Baudelaire’s dictum and the remedy he devised for this sadly fallen creature have become articles of faith for the fashion designer, or had done until recently, when the desire to be natural (c’est-à-dire abominable) led to extremes of both dressing and undressing, the two modes sometimes bewilderingly interchangeable. A five-minute survey of my immediate community reveals a preponderance of blue jeans, dungarees, pullovers, tennis shoes, boots, shawls, odd waistcoats, long skirts, plaid blouses ... To be sure, academic gatherings are not noted for their elegance, but if, as Alison Lurie tells me, clothes are signifiers, or signs, or if, to put it another way, dressing is discourse, then there are several messages to be read here that would have spelled out disquieting news for Baudelaire. The first is that all degrees of seniority are obliterated in the desire to look as young, as carefree, as natural as possible. The second is that these unreconstructed dressers, although brought together for purposes of work, some of it extremely recondite, are dressed for play, both urban and rural, as it might be for busking or the tending of a smallholding. They look extremely cheerful, extremely healthy and extremely relaxed. The third message is that a conscious and widely shared act of regression has taken place, and that women and men can now array themselves for certain tasks in the grown-up equivalent of rompers and that their errors of taste will be presented as calculated and disarming. The fourth message is that the rules have disappeared. The fifth message is that there does not seem to be the slightest awareness of the purpose of dressing: there is no disguise, no self-consciousness – and certainly no shame.
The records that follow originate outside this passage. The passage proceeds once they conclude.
(* ===== verification/Merge.v ===== *)
(** Merging sorted runs, as the page loop of the server does: taking the least
    head again and again lists the rows of all runs in order, and cutting every
    run to [k] rows does not change the first [k]. *)

From stdpp Require Import gmap.
From stdpp Require Import base option list sets sorting.
From Stdlib Require Import NArith Lia.
From S2P Require Import Prelude TopK.

(** The rows of numbered runs. *)
Definition tagged {A} (rs : list (list A)) : list (nat * A) := concat (imap (fun i l => pair i <$> l) rs).

Section tagged.
Context {A : Type}.
Implicit Types rs : list (list A).

Lemma tagged_app_aux (f : nat -> list A -> list (nat * A)) rs rs' : concat (imap f (rs ++ rs')) = concat (imap f rs) ++ concat (imap (fun i => f (length rs + i)%nat) rs').
Proof. rewrite imap_app, concat_app. done. Qed.

Lemma tag_shift k rs : imap ((fun i (l : list A) => pair (k + i)%nat <$> l) ∘ S) rs = imap (fun i l => pair (S k + i)%nat <$> l) rs.
Proof. apply imap_ext. intros i x _. simpl. by rewrite Nat.add_succ_r. Qed.

Lemma elem_of_tagged rs i x : (i, x) ∈ tagged rs <-> exists l, rs !! i = Some l /\ x ∈ l.
Proof.
  unfold tagged. rewrite list_elem_of_In, in_concat. split.
  - intros (t & Ht%list_elem_of_In & Hx%list_elem_of_In). apply elem_of_lookup_imap_1 in Ht as (j & l & -> & Hl).
    apply list_elem_of_fmap in Hx as (y & [= -> ->] & Hy). eauto.
  - intros (l & Hl & Hx). exists (pair i <$> l). split; apply list_elem_of_In; [|by apply list_elem_of_fmap_2].
    by apply (elem_of_lookup_imap_2 (fun i l => pair i <$> l) rs l i).
Qed.

(** Taking a head off. *)
Lemma tagged_take rs i x l : rs !! i = Some (x :: l) -> tagged rs ≡ₚ (i, x) :: tagged (<[i := l]> rs).
Proof.
  intros Hi. pose proof (lookup_lt_Some _ _ _ Hi) as Hlt. rewrite <- (take_drop_middle rs i (x :: l) Hi) at 1. rewrite insert_take_drop by done.
  unfold tagged. rewrite !tagged_app_aux. cbn [imap concat]. rewrite length_take, (Nat.min_l i) by lia. rewrite Nat.add_0_r. cbn [fmap list_fmap app].
  symmetry. apply Permutation_middle.
Qed.

Lemma tagged_nil rs : tagged rs = [] <-> Forall (fun l => l = []) rs.
Proof.
  split.
  - intros E. apply Forall_lookup. intros i l Hl. destruct l as [|x l]; [done|]. exfalso.
    assert (Hin : (i, x) ∈ tagged rs) by (apply elem_of_tagged; exists (x :: l); split; [done|left]). rewrite E in Hin. by apply not_elem_of_nil in Hin.
  - intros HF. destruct (tagged rs) as [|[i x] t] eqn:E; [done|]. exfalso.
    assert (Hin : (i, x) ∈ tagged rs) by (rewrite E; left). apply elem_of_tagged in Hin as (l & Hl & Hx).
    rewrite (Forall_lookup_1 _ _ _ _ HF Hl) in Hx. by apply not_elem_of_nil in Hx.
Qed.

Lemma length_tagged rs : length (tagged rs) = length (concat rs).
Proof.
  unfold tagged. assert (Hg : forall k, length (concat (imap (fun i l => pair (k + i)%nat <$> l) rs)) = length (concat rs)).
  { induction rs as [|l rs IH]; intros k; [done|]. cbn [imap concat]. rewrite !length_app, length_fmap. f_equal.
    by rewrite tag_shift, IH. }
  apply (Hg 0%nat).
Qed.

Lemma tagged_nodup rs : Forall NoDup rs -> NoDup (tagged rs).
Proof.
  unfold tagged. intros HF. assert (Hg : forall k, NoDup (concat (imap (fun i l => pair (k + i)%nat <$> l) rs)) /\
      forall p, p ∈ concat (imap (fun i l => pair (k + i)%nat <$> l) rs) -> (k <= p.1)%nat).
  { induction HF as [|l rs Hl HF IH]; intros k; [split; [constructor|intros p Hp; by apply not_elem_of_nil in Hp]|]. cbn [imap concat].
    rewrite tag_shift. destruct (IH (S k)) as [Hn Hge]. rewrite Nat.add_0_r. split.
    - apply NoDup_app. split; [|split; [|done]].
      + apply NoDup_fmap; [|done]. intros a b Hab. by injection Hab.
      + intros p (x & -> & _)%list_elem_of_fmap Hp%Hge. simpl in Hp. lia.
    - intros p [(x & -> & _)%list_elem_of_fmap|Hp%Hge]%elem_of_app; simpl; lia. }
  apply (Hg 0%nat).
Qed.
End tagged.

Section merge.
Context {A : Type} (cmp : nat * A -> nat * A -> comparison) {T : TotalCmp cmp}.
Implicit Types rs : list (list A).

(** Every run in order. *)
Definition run_sorted (i : nat) (l : list A) : Prop := StronglySorted (fun a b => cmp (i, a) (i, b) = Lt) l.
Definition runs_sorted rs : Prop := forall i l, rs !! i = Some l -> run_sorted i l.

(** The least of the heads. *)
Definition least_head rs (i : nat) (x : A) : Prop :=
  (exists l, rs !! i = Some (x :: l)) /\
  forall j y l, rs !! j = Some (y :: l) -> (j, y) = (i, x) \/ cmp (i, x) (j, y) = Lt.

Lemma runs_sorted_take rs i x l : runs_sorted rs -> rs !! i = Some (x :: l) -> runs_sorted (<[i := l]> rs).
Proof.
  intros Hs Hi j l' [(-> & -> & _)|[_ Hj]]%list_lookup_insert_Some; [|by apply Hs].
  by apply Hs, StronglySorted_inv in Hi as [? _].
Qed.

Lemma least_of_all rs i x l p : runs_sorted rs -> least_head rs i x -> rs !! i = Some (x :: l) -> p ∈ tagged (<[i := l]> rs) -> cmp (i, x) p = Lt.
Proof.
  intros Hs [_ Hmin] Hi. destruct p as [j z]. intros (l' & Hl & Hz)%elem_of_tagged. apply list_lookup_insert_Some in Hl as [(<- & <- & _)|[Hne Hj]].
  - apply Hs, StronglySorted_inv in Hi as [_ Hf]. by apply (proj1 (Forall_forall _ _) Hf).
  - destruct l' as [|y l']; [by apply not_elem_of_nil in Hz|]. destruct (Hmin j y l' Hj) as [[= <- _]|Hlt]; [done|].
    apply elem_of_cons in Hz as [-> |Hz]; [done|]. eapply cmp_lt_trans; [exact Hlt|]. apply Hs, StronglySorted_inv in Hj as [_ Hf].
    by apply (proj1 (Forall_forall _ _) Hf).
Qed.

(** The least head is the first row of all. *)
Lemma sort_head rs i x l : runs_sorted rs -> least_head rs i x -> rs !! i = Some (x :: l) ->
  TopK.sort cmp (tagged rs) = (i, x) :: TopK.sort cmp (tagged (<[i := l]> rs)).
Proof.
  intros Hs Hm Hi. apply sort_unique; [done| |].
  - apply StronglySorted_cons. split; [|apply sort_sorted; apply _]. apply Forall_forall. intros p Hp. rewrite sort_perm in Hp.
    unfold cmp_le. by rewrite (least_of_all rs i x l p).
  - rewrite sort_perm. symmetry. by apply tagged_take.
Qed.

(** The first row of all is the least head. *)
Lemma sort_head_inv rs i x t : runs_sorted rs -> TopK.sort cmp (tagged rs) = (i, x) :: t -> exists l, rs !! i = Some (x :: l) /\ least_head rs i x.
Proof.
  intros Hs E. assert (Hle : forall p, p ∈ tagged rs -> p = (i, x) \/ cmp (i, x) p = Lt).
  { intros p Hp. rewrite <- (sort_perm cmp), E in Hp. apply elem_of_cons in Hp as [-> |Hp]; [by left|].
    assert (Hst : StronglySorted (cmp_le cmp) ((i, x) :: t)) by (rewrite <- E; apply sort_sorted; apply _).
    apply StronglySorted_inv in Hst as [_ Hf]. pose proof (proj1 (Forall_forall _ _) Hf p Hp) as Hc. unfold cmp_le in Hc.
    destruct (cmp (i, x) p) eqn:Ec; [|by right|done]. left. symmetry. by apply (cmp_eq (i, x) p). }
  assert (Hin : (i, x) ∈ tagged rs) by (rewrite <- (sort_perm cmp), E; left). apply elem_of_tagged in Hin as (l & Hl & Hx).
  destruct l as [|y l]; [by apply not_elem_of_nil in Hx|]. assert (y = x) as ->.
  { apply elem_of_cons in Hx as [-> |Hx]; [done|]. destruct (Hle (i, y)) as [[= ->]|Hlt]; [apply elem_of_tagged; eexists; split; [done|left]|done|].
    exfalso. apply Hs, StronglySorted_inv in Hl as [_ Hf]. pose proof (proj1 (Forall_forall _ _) Hf x Hx) as Hyx. cbv beta in Hyx.
    rewrite (cmp_opp (i, y) (i, x)), Hyx in Hlt. done. }
  exists l. split; [done|]. split; [by exists l|]. intros j y l' Hj. apply Hle, elem_of_tagged. eexists. split; [done|left].
Qed.

(** Runs alike in their first [k] rows are merged alike that far. *)
Lemma merge_agree k : forall rs rs', runs_sorted rs -> runs_sorted rs' ->
  (forall i, take k (default [] (rs !! i)) = take k (default [] (rs' !! i))) ->
  take k (TopK.sort cmp (tagged rs)) = take k (TopK.sort cmp (tagged rs')).
Proof.
  induction k as [|k IH]; intros rs rs' Hs Hs' Ha; [done|].
  assert (Hheads : forall i x l, rs !! i = Some (x :: l) -> exists l', rs' !! i = Some (x :: l') /\ take k l = take k l').
  { intros i x l Hi. pose proof (Ha i) as E. rewrite Hi in E. destruct (rs' !! i) as [[|y l']|]; simpl in E; [done| |done]. injection E as <- E. eauto. }
  assert (Hheads' : forall i x l, rs' !! i = Some (x :: l) -> exists l', rs !! i = Some (x :: l') /\ take k l = take k l').
  { intros i x l Hi. pose proof (Ha i) as E. rewrite Hi in E. destruct (rs !! i) as [[|y l']|]; simpl in E; [done| |done]. injection E as -> E. eauto. }
  destruct (TopK.sort cmp (tagged rs)) as [|[i x] t] eqn:E.
  - destruct (TopK.sort cmp (tagged rs')) as [|[i x] t] eqn:E'; [done|]. exfalso.
    destruct (sort_head_inv rs' i x t Hs' E') as (l & Hl & _). apply Hheads' in Hl as (l' & Hl' & _).
    assert (Hin : (i, x) ∈ tagged rs) by (apply elem_of_tagged; eexists; split; [done|left]). rewrite <- (sort_perm cmp), E in Hin. by apply not_elem_of_nil in Hin.
  - destruct (sort_head_inv rs i x t Hs E) as (l & Hl & Hm). destruct (Hheads i x l Hl) as (l' & Hl' & Etl).
    assert (Hm' : least_head rs' i x) by (split; [eauto|]; intros j y l0 Hj; apply Hheads' in Hj as (? & Hj & _); by eapply Hm).
    rewrite (sort_head rs i x l Hs Hm Hl) in E. injection E as <-. rewrite (sort_head rs' i x l' Hs' Hm' Hl'). simpl. f_equal. apply IH.
    + by apply (runs_sorted_take rs i x).
    + by apply (runs_sorted_take rs' i x).
    + intros j. destruct (decide (i = j)) as [<- |Hne].
      * rewrite !list_lookup_insert_eq by (by eapply lookup_lt_Some). done.
      * rewrite !list_lookup_insert_ne by done. specialize (Ha j). destruct (default [] (rs !! j)), (default [] (rs' !! j)); simpl in Ha; try done.
        injection Ha as -> Ha. change (take (S k) (?y :: ?u)) with (y :: take k u) in Ha.
        assert (Ek : forall (u w : list A), take k u = take k w -> take k (a0 :: u) = take k (a0 :: w)).
        { intros u w Euw. destruct k as [|k']; [done|]. simpl. f_equal. apply (f_equal (take k')) in Euw.
          rewrite !take_take, !Nat.min_l in Euw by lia. done. }
        by apply Ek.
Qed.

(** A run in order, cut short, is in order. *)
Lemma run_sorted_cut i k l : run_sorted i l -> run_sorted i (take k l).
Proof. unfold run_sorted. intros Hs. revert k. induction Hs as [|x l Hs IH Hx]; intros [|k]; simpl; try constructor; [apply IH|by apply Forall_take]. Qed.

Lemma merge_cut k rs : runs_sorted rs -> take k (TopK.sort cmp (tagged (take k <$> rs))) = take k (TopK.sort cmp (tagged rs)).
Proof.
  intros Hs. apply merge_agree; [|done|].
  - intros i l (l' & -> & Hl')%list_lookup_fmap_Some. by apply run_sorted_cut, Hs.
  - intros i. rewrite list_lookup_fmap. destruct (rs !! i); simpl; [|done]. by rewrite firstn_firstn, Nat.min_id.
Qed.

(** All rows, when the runs are parts of what each volume has. *)
Lemma sort_tagged_perm rs rs' : Forall2 (≡ₚ) rs rs' -> TopK.sort cmp (tagged rs) = TopK.sort cmp (tagged rs').
Proof.
  intros HF. apply sort_unique; [done|apply sort_sorted; apply _|]. rewrite sort_perm. unfold tagged.
  assert (Hg : forall k, concat (imap (fun i l => pair (k + i)%nat <$> l) rs') ≡ₚ concat (imap (fun i l => pair (k + i)%nat <$> l) rs)).
  { induction HF as [|l l' rs rs' Hl HF IH]; intros k; [done|]. cbn [imap concat]. apply Permutation_app; [by rewrite Hl|].
    by rewrite !tag_shift. }
  apply (Hg 0%nat).
Qed.
End merge.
That fashion is somehow obscurely connected with shame is proved by the fact that it is extremely punishing. One does not relax in a couture garment. The famous Chanel suit of the Sixties, said to free women from the more rigorous and exacting designs of Dior, was only relatively easy to wear. The hem of the jacket was weighted with a gold chain, the sleeves ended above the wrist bone, the pleat of the skirt was off-centre, the silk blouse, tied at the neck with a bow, was enlivened with many necklaces and strings of baroque pearls. All these elements had to be kept in perfect play and none of them could be put on carelessly or worn with anything else. As Alison Lurie says, ‘luxury, waste, inconvenience and outrage are the main determinants of status in dress’. But the punitive element, so dear to Baudelaire, cannot be ignored. In terms of the recent past, the outstanding example of this was Dior’s New Look, in which an immense amount of material was constructed into a notional avatar of the crinoline, with full complement of padding, stiffening and corseting. The result was to make women look both luxurious and untouchable. Models at Dior’s were famous, not only for the narrowness of their figures, but for their expression of refined remoteness: they were suffering in the cause of art. But earlier, suffering in dress had a more deliberately sexual connotation. Children in the 17th century were weighed down, at the age of three, with the full panoply of adulthood, presumably in order to drive subversive or playful thoughts out of their heads. Women in Victorian England who might be tempted to ‘fall’ were impeded by a corset, ‘several layers of shifts or chemises, three or more petticoats, a crinoline, and a long dress that might contain twenty yards of heavy silk or wool and was often boned in the bodice and trimmed with additional fabric, ribbon or beads’. Even the outsize and ill-fitting garments worn by Diane Keaton in the film Annie Hall seemed to be inspired, not only by the heroine’s own confusion, but by her desire to obscure her sexual characteristics. It would appear that clothes have to do largely with one’s attitude to sexual morality: they can reveal or they can disguise, but they will always reveal or disguise the same thing.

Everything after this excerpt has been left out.